## WORK TO BE COMPLETED:
Every line from the one containing "revert db r." to the one containing "destruct (restart_step n" in the records below, both included, must be set down exactly, and no other line.

## DATA FOR PROCESSING:
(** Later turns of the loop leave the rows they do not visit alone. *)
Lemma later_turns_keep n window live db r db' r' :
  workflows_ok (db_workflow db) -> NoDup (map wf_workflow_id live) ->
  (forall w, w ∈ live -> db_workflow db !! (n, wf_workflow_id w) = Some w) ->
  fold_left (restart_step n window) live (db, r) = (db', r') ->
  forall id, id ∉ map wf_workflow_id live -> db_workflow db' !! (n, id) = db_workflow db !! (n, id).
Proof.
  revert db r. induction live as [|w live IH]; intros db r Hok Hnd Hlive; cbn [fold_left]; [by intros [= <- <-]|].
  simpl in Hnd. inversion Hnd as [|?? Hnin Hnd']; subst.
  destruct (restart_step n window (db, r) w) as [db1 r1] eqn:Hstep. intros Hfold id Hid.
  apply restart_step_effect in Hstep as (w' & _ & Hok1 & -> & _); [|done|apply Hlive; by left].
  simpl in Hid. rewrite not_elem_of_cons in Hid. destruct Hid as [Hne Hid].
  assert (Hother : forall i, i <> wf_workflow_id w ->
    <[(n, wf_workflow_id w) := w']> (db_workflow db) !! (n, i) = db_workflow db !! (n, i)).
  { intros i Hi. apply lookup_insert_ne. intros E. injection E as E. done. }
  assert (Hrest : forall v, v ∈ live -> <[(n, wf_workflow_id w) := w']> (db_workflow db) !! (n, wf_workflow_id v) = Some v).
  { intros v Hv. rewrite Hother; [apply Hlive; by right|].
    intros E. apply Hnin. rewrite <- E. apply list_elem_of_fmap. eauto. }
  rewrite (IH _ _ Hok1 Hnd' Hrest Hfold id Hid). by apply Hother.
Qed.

* * *

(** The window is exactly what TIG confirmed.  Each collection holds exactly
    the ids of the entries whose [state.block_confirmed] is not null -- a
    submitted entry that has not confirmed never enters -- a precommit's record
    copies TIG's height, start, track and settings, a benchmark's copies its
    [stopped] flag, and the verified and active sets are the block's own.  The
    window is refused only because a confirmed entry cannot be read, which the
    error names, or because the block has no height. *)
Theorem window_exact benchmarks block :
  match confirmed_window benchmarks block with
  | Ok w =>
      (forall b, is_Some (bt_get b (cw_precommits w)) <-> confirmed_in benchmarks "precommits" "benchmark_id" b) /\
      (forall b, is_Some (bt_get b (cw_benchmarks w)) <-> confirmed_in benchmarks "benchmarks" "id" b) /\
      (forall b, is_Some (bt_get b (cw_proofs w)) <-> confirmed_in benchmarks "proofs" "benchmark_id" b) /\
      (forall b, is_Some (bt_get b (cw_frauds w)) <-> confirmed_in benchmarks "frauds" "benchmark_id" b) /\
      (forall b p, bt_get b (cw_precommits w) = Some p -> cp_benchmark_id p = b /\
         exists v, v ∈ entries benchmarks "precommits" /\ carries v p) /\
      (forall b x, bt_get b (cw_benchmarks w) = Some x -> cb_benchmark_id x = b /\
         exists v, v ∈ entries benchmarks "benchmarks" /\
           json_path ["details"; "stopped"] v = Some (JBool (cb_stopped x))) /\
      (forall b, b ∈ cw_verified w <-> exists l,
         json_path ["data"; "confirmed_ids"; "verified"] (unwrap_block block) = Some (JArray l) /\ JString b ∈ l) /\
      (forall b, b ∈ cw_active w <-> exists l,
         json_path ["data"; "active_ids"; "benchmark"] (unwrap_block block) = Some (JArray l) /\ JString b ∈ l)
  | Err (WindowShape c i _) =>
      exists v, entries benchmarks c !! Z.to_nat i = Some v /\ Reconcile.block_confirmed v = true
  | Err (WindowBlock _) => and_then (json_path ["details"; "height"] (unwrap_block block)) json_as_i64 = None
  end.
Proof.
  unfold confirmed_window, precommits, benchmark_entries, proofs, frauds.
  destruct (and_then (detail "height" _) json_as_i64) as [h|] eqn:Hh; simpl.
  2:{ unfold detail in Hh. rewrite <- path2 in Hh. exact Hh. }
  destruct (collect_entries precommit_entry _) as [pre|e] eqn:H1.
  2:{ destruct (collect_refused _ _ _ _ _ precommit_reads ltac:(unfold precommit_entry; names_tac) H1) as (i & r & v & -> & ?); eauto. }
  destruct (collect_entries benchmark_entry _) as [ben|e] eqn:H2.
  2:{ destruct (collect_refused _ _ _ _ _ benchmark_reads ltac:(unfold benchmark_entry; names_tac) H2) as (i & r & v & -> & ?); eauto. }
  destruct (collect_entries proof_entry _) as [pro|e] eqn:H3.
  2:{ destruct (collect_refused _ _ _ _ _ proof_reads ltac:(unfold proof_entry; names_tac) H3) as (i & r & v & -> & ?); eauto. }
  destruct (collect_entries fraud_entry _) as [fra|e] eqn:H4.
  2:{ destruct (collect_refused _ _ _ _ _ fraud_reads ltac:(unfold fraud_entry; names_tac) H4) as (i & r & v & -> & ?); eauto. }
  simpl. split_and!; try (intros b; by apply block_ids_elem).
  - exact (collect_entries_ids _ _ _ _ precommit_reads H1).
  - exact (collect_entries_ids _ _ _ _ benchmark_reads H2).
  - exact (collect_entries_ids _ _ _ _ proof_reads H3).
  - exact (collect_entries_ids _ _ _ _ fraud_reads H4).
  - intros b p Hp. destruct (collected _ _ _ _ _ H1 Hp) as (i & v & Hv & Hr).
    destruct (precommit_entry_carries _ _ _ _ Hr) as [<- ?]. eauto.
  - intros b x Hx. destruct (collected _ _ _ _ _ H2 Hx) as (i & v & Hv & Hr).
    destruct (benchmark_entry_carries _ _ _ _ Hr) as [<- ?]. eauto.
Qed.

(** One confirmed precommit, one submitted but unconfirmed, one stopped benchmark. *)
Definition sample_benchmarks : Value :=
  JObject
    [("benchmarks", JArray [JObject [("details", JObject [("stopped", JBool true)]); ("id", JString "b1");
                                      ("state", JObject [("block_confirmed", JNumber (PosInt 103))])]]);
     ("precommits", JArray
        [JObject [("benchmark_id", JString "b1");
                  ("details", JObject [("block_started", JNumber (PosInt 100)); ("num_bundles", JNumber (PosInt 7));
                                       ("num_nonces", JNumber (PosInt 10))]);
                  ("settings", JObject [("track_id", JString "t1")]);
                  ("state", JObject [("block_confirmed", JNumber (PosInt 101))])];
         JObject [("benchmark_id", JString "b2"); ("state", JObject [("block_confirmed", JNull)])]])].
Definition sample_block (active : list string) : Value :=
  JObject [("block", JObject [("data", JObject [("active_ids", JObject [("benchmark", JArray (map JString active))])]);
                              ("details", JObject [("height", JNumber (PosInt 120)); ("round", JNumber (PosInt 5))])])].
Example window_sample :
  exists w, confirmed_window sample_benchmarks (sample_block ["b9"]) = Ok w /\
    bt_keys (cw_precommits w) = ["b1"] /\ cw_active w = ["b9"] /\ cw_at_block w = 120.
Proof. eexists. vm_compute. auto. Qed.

## EXERCISE OUTPUT:
  revert db r. induction live as [|w live IH]; intros db r Hok Hnd Hlive; cbn [fold_left]; [by intros [= <- <-]|].
  simpl in Hnd. inversion Hnd as [|?? Hnin Hnd']; subst.
  destruct (restart_step n window (db, r) w) as [db1 r1] eqn:Hstep. intros Hfold id Hid.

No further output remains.